Wednesday, May 16, 2012

Julia Madeleine's Shares on Blog Tour!

Scarlet rose.
Scarlet rose. (Photo credit: Wikipedia)

Writers Are Such Thieves


Fiction writers can be like Dr. Frankenstein when it comes to creating characters. Although not exactly grave robbers, we find the bits and pieces we need in the people we know; friends, relatives and even strangers. We might take their childhood memories, the stories about their grandmother, their first love, their first broken heart We will steal their mannerisms, the way they laugh, that striking raise of an eyebrow, that special little tilt of their head they aren’t even aware that they do, and amalgamate them with our imagination. Secrets told in confidence can even work their way into our stories, such thieves we are, us fiction writers. At least, that's how it usually works for me.

Then it all gets sifted through the imagination and molded into a new person that becomes a character. These new imaginary people take their first delicate steps across the page, and as the chapters progress, they will grow into their own individual people, doing and saying things that surprise even their creator. Sometimes these new characters, these Frankenstein monsters we construct, even take over the story. This is precisely what happened in my new psychological thriller, The Truth About Scarlet Rose.

Originally Scarlet Rose, the washed-up burlesque queen from the 1960s, was a secondary character, a mere supporting cast member. But her personality became so huge, and she demanded so much attention, that she somehow managed to bully her way into becoming the main character of the story, even going so far as to get her name in the title.

Scarlet Rose, who’s real name is Sylvia, is based on a friend’s mother from when I was a teen. My friend “Debbie” at the tender age of fourteen was responsible for the care of her two younger sisters and brother. Her mother was a single parent supporting her family on social assistance and went out to the bar with her girlfriends nearly every night. She was a stereotype. Often she’d come home angry and drunk and scream at Debbie like a drill sergeant. She was a tyrant and Debbie feared her. Yet she was desperate to please her mother and win her love and approval which always seemed to elude her.
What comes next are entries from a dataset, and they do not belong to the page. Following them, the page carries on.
(** [Expand] handles a leading piece as the piece says and goes on with
    the rest. *)
Lemma Expand_piece p t σ :
  pieceOK p t = true →
  Expand mapping (renderPiece p +:+ t) σ
  = let '(x, σ') := substitutePiece mapping p σ in
    prependOut x (Expand mapping t σ').
Proof.
  destruct p as [text|name|name| | |]; cbn [pieceOK renderPiece substitutePiece].
  - intros H%negb_true_iff. by apply Expand_append_literal.
  - intros [Hne Hn]%andb_true_iff.
    apply negb_true_iff in Hne, Hn. apply String.eqb_neq in Hne.
    rewrite !append_assoc. by apply Expand_placeholder.
  - destruct name as [|c rest]; [done|].
    destruct (isShellSpecialVar c) eqn:Hsp.
    + intros ->%String.eqb_eq.
      change ("$" +:+ String c "" +:+ t) with (String "$" (String c t)).
      change (("$" +:+ String c "") +:+ t) with (String "$" (String c t)).
      rewrite (Expand_token mapping _ (String c "") 1)
        by (done || by apply getShellName_special).
      unfold expandToken. cbn [String.eqb andb dropBytes].
      by destruct (mapping (String c "") σ).
    + intros [[Hc Hrest]%andb_true_iff Hf]%andb_true_iff.
      apply negb_true_iff in Hrest, Hf.
      change (("$" +:+ String c rest) +:+ t)
        with (String "$" (String c rest +:+ t)).
      rewrite (Expand_token mapping _ (String c rest)
                 (String.length (String c rest)))
        by (done || by apply getShellName_bare).
      unfold expandToken. cbn [String.eqb andb].
      destruct (mapping (String c rest) σ) as [x σ'].
      by rewrite dropBytes_append.
  - destruct t as [|c t].
    + intros _. reflexivity.
    + cbn [firstByte from_option]. intros Hc%negb_true_iff.
      change ("$" +:+ String c t) with (String "$" (String c t)).
      rewrite (Expand_token mapping _ "" 0)
        by (done || by apply getShellName_inert).
      by cbn [expandToken String.eqb andb Nat.ltb Nat.leb dropBytes].
  - intros _.
    change ("${}" +:+ t) with (String "$" (String "{" (String "}" t))).
    rewrite (Expand_token mapping _ "" 2)
      by (done || apply getShellName_empty_braces).
    cbn [expandToken String.eqb andb Nat.ltb Nat.leb dropBytes].
    unfold prependOut. by destruct (Expand mapping t σ).
  - intros Ht%negb_true_iff.
    change ("${" +:+ t) with (String "$" (String "{" t)).
    rewrite (Expand_token mapping _ "" 1)
      by (done || by apply getShellName_unclosed).
    cbn [expandToken String.eqb andb Nat.ltb Nat.leb dropBytes].
    unfold prependOut. by destruct (Expand mapping t σ).
Qed.

Lemma Expand_pieces ps σ :
  piecesOK ps = true →
  Expand mapping (renderPieces ps) σ = substitutePiecesWith mapping ps σ.
Proof.
  revert σ. induction ps as [|p ps IH]; intros σ;
    cbn [piecesOK renderPieces substitutePiecesWith]; [done|].
  intros [Hp Hps]%andb_true_iff. rewrite Expand_piece by done.
  destruct (substitutePiece mapping p σ) as [x σ']. by rewrite IH.
Qed.
End ExpandPieces.

Lemma substitutePiecesWith_lookupOrMissing params ps (σ : gset string) :
  (substitutePiecesWith (lookupOrMissing params) ps σ).1
  = substitutePieces params ps.
Proof.
  revert σ. induction ps as [|p ps IH]; intros σ;
    cbn [substitutePiecesWith substitutePieces]; [done|].
  destruct p as [text|name|name| | |];
    cbn [substitutePiece pieceText]; unfold prependOut; cbn [fst];
    rewrite ?IH; try done;
    unfold lookupOrMissing, mapIndex;
    destruct (params !! name); cbn; by rewrite IH.
Qed.

Lemma substitutePiecesWith_recordName ps l :
  (substitutePiecesWith recordName ps l).2 = (l ++ pieceNames ps)%list.
Proof.
  revert l. induction ps as [|p ps IH]; intros l;
    cbn [substitutePiecesWith pieceNames omap].
  { by rewrite app_nil_r. }
  destruct p as [text|name|name| | |]; cbn; rewrite IH; try done;
    by rewrite <-app_assoc.
Qed.

(** The names [Expand] asks for are the placeholder names of the pieces. *)
Lemma placeholders_pieces ps :
  piecesOK ps = true → placeholders (renderPieces ps) = pieceNames ps.
Proof.
  intros Hok. unfold placeholders.
  by rewrite Expand_pieces, substitutePiecesWith_recordName.
Qed.

Lemma Expand_pieces_text params ps :
  piecesOK ps = true →
  (Expand (lookupOrMissing params) (renderPieces ps) ∅).1
  = substitutePieces params ps.
Proof.
  intros Hok. by rewrite Expand_pieces, substitutePiecesWith_lookupOrMissing.
Qed.

(** ** Every template is a sequence of pieces *)

Lemma split_brace body :
  anyByte (λ c, Ascii.eqb c "}") body = true →
  ∃ n r, body = n +:+ String "}" r
         ∧ anyByte (λ c, Ascii.eqb c "}") n = false.
Proof.
  induction body as [|c body IH]; cbn [anyByte]; [done|].
  destruct (Ascii.eqb_spec c "}") as [->|Hc].
  - intros _. by exists "", body.
  - cbn [orb]. intros H. destruct (IH H) as (n & r & -> & Hn).
    exists (String c n), r. split; [done|]. cbn [anyByte].
    by rewrite (proj2 (Ascii.eqb_neq _ _) Hc).
Qed.

Lemma split_alnum s :
  ∃ n r, s = n +:+ r
         ∧ anyByte (λ c, negb (isAlphaNum c)) n = false
         ∧ from_option isAlphaNum false (firstByte r) = false.
Proof.
  induction s as [|c s IH]; [by exists "", ""|].
  destruct (isAlphaNum c) eqn:Hc.
  - destruct IH as (n & r & -> & Hn & Hr). exists (String c n), r.
    split_and!; [done| |done]. cbn [anyByte]. by rewrite Hc.
  - exists "", (String c s). by split_and!.
Qed.

Lemma pieces_exist t : ∃ ps, piecesOK ps = true ∧ renderPieces ps = t.
Proof.
  remember (String.length t) as m eqn:Hm. revert t Hm.
  induction m as [m IH] using lt_wf_ind. intros t ->.
  assert (Hrec : ∀ r, (String.length r < String.length t)%nat →
            ∃ ps, piecesOK ps = true ∧ renderPieces ps = r).
  { intros r Hr. by apply (IH (String.length r)). }
  clear IH. destruct t as [|c t]; [by exists []|].
  destruct (Ascii.eqb_spec c "$") as [->|Hc].
  2:{ destruct (Hrec t) as (ps & Hok & <-); [cbn; lia|].
      exists (PText (String c "") :: ps). split; [|done].
      cbn [piecesOK pieceOK anyByte]. rewrite Hok.
      by rewrite (proj2 (Ascii.eqb_neq _ _) Hc). }
  destruct t as [|c t]; [by exists [PDollar]|].
  destruct (Ascii.eqb_spec c "{") as [->|Hbrace].
  { destruct (anyByte (λ c, Ascii.eqb c "}") t) eqn:Hb.
    - destruct (split_brace t Hb) as (n & r & -> & Hn).
      destruct (Hrec r) as (ps & Hok & <-).
      { cbn [String.length]. rewrite length_append. cbn [String.length]. lia. }
      destruct n as [|d n].
      + exists (PEmptyBraces :: ps). by split; [cbn; rewrite Hok|].
      + exists (PBraced (String d n) :: ps). split.
        * cbn [piecesOK pieceOK]. by rewrite Hn, Hok.
        * cbn [renderPieces renderPiece]. by rewrite !append_assoc.
    - destruct (Hrec t) as (ps & Hok & <-); [cbn; lia|].
      exists (POpenBrace :: ps). split; [|done].
      cbn [piecesOK pieceOK]. by rewrite Hb, Hok. }
  destruct (isShellSpecialVar c) eqn:Hsp.
  { destruct (Hrec t) as (ps & Hok & <-); [cbn; lia|].
    exists (PBare (String c "") :: ps). split; [|done].
    cbn [piecesOK pieceOK]. by rewrite Hsp, Hok. }
  destruct (isAlphaNum c) eqn:Hal.
  { destruct (split_alnum t) as (n & r & -> & Hn & Hr).
    destruct (Hrec r) as (ps & Hok & <-).
    { cbn [String.length]. rewrite length_append. lia. }
    exists (PBare (String c n) :: ps). split.
    - cbn [piecesOK pieceOK]. by rewrite Hsp, Hal, Hn, Hr, Hok.
    - cbn [renderPieces renderPiece]. by rewrite !append_assoc. }
  destruct (Hrec (String c t)) as (ps & Hok & Hr); [cbn; lia|].
  exists (PDollar :: ps). split.
  - cbn [piecesOK pieceOK]. rewrite Hr, Hok. cbn [firstByte from_option].
    unfold startsName. rewrite Hsp, Hal.
    by rewrite (proj2 (Ascii.eqb_neq _ _) Hbrace).
  - cbn [renderPieces renderPiece]. by rewrite Hr.
Qed.

(** The placeholder names are those of the template, however it is cut
    into pieces. *)
Lemma pieceNames_unique ps ps' :
  piecesOK ps = true → piecesOK ps' = true →
  renderPieces ps = renderPieces ps' → pieceNames ps = pieceNames ps'.
Proof.
  intros Hok Hok' Hr.
  by rewrite <-(placeholders_pieces ps), <-(placeholders_pieces ps'), Hr.
Qed.

(** ** Resolution of an arbitrary template *)

Lemma missingNames_spec (params : gmap string string) names :
  Sorted String.le (missingNames params names)
  ∧ NoDup (missingNames params names)
  ∧ ∀ k, k ∈ missingNames params names ↔ k ∈ names ∧ params !! k = None.
Proof.
  unfold missingNames. split_and!.
  - apply Sorted_merge_sort, _.
  - rewrite merge_sort_Permutation. apply NoDup_remove_dups.
  - intros k. rewrite merge_sort_Permutation, elem_of_remove_dups.
    rewrite list_elem_of_filter. tauto.
Qed.

Lemma resolveTemplate_pieces ps pvName pvc isName :
  piecesOK ps = true →
  resolveTemplate (renderPieces ps) pvName pvc isName =
    match filter (λ n, templateParams pvName pvc isName !! n = None)
                 (pieceNames ps) with
    | [] =>
        if bool_decide (IsDNS1123Subdomain
             (substitutePieces (templateParams pvName pvc isName) ps) = [])
        then Ok (substitutePieces (templateParams pvName pvc isName) ps)
        else Err (ErrNotDNSName (renderPieces ps)
                    (substitutePieces (templateParams pvName pvc isName) ps))
    | _ :: _ =>
        Err (ErrInvalidTokens
               (missingNames (templateParams pvName pvc isName) (pieceNames ps)))
    end.
Proof.
  intros Hok. rewrite resolveTemplate_eq. cbv zeta.
  unfold missingTokens, uncovered, missingNames.
  rewrite placeholders_pieces, Expand_pieces_text by done.
  by destruct (filter _ (pieceNames ps)).
Qed.

Lemma genVolumeHandle_pieces w v ps raw :
  piecesOK ps = true →
  ReadFile w (path_Join w (templatePath v) (sc_Provisioner (sc v))) = Ok raw →
  TrimSuffix raw LF = renderPieces ps →
  genVolumeHandle w v =
    match filter (λ n, importParams v !! n = None) (pieceNames ps) with
    | [] => Ok (substitutePieces (importParams v) ps)
    | _ :: _ =>
        Err (ErrInvalidTokens (missingNames (importParams v) (pieceNames ps)))
    end.
Proof.
  intros Hok Hraw Htrim. rewrite genVolumeHandle_eq, Hraw. cbn.
  rewrite Htrim. unfold missingTokens, uncovered, missingNames.
  rewrite placeholders_pieces, Expand_pieces_text by done.
  by destruct (filter _ (pieceNames ps)).
Qed.

Lemma filter_missing_cons (params : gmap string string) names n :
  n ∈ names → params !! n = None →
  ∃ k l, filter (λ n, params !! n = None) names = k :: l.
Proof.
  intros Hin Hn.
  destruct (filter (λ n, params !! n = None) names) as [|k l] eqn:Hf;
    [|by eexists _, _].
  exfalso. eapply (filter_nil_not_elem_of _ _ n); eauto.
Qed.

(** A placeholder without an entry is reported. *)
Lemma resolveTemplate_pieces_missing ps pvName pvc isName n :
  piecesOK ps = true → n ∈ pieceNames ps →
  templateParams pvName pvc isName !! n = None →
  ∃ l, resolveTemplate (renderPieces ps) pvName pvc isName
       = Err (ErrInvalidTokens l) ∧ n ∈ l.
Proof.
  intros Hok Hin Hn. rewrite resolveTemplate_pieces by done.
  destruct (filter_missing_cons _ _ n Hin Hn) as (k & l & ->).
  eexists. split; [done|]. by apply missingNames_spec.
Qed.

Lemma genVolumeHandle_pieces_missing w v ps raw n :
  piecesOK ps = true →
  ReadFile w (path_Join w (templatePath v) (sc_Provisioner (sc v))) = Ok raw →
  TrimSuffix raw LF = renderPieces ps →
  n ∈ pieceNames ps → importParams v !! n = None →
  ∃ l, genVolumeHandle w v = Err (ErrInvalidTokens l) ∧ n ∈ l.
Proof.
  intros Hok Hraw Htrim Hin Hn.
  rewrite (genVolumeHandle_pieces w v ps raw) by done.
  destruct (filter_missing_cons _ _ n Hin Hn) as (k & l & ->).
  eexists. split; [done|]. by apply missingNames_spec.
Qed.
It was this mother and daughter dynamic that fascinated me. The perversion of the parent-child relationship, that I found so curious in my friend’s relationship with her mother, plays out in my novel between Scarlet Rose and her daughter. Scarlet has my friend’s mother’s beautiful red hair, her dark piercing eyes that can shred you to pieces, reduce your very being to tatters with a single look. She has elements from other people too. Like how she throws back her head and releases her throaty booming laugh. I stole that from my sister-in-law. Her scoliosis, the result from a crushed disc in her spine from being hit by a car at age five, was taken from an ex-coworker.

Plenty of bits and pieces of other people went into the creation of the monster that Scarlet Rose is in the story. When her black little heart began to beat, dripping it's venom all over the page, like the narcissistic psychopath that she is, she went and stole the entire story.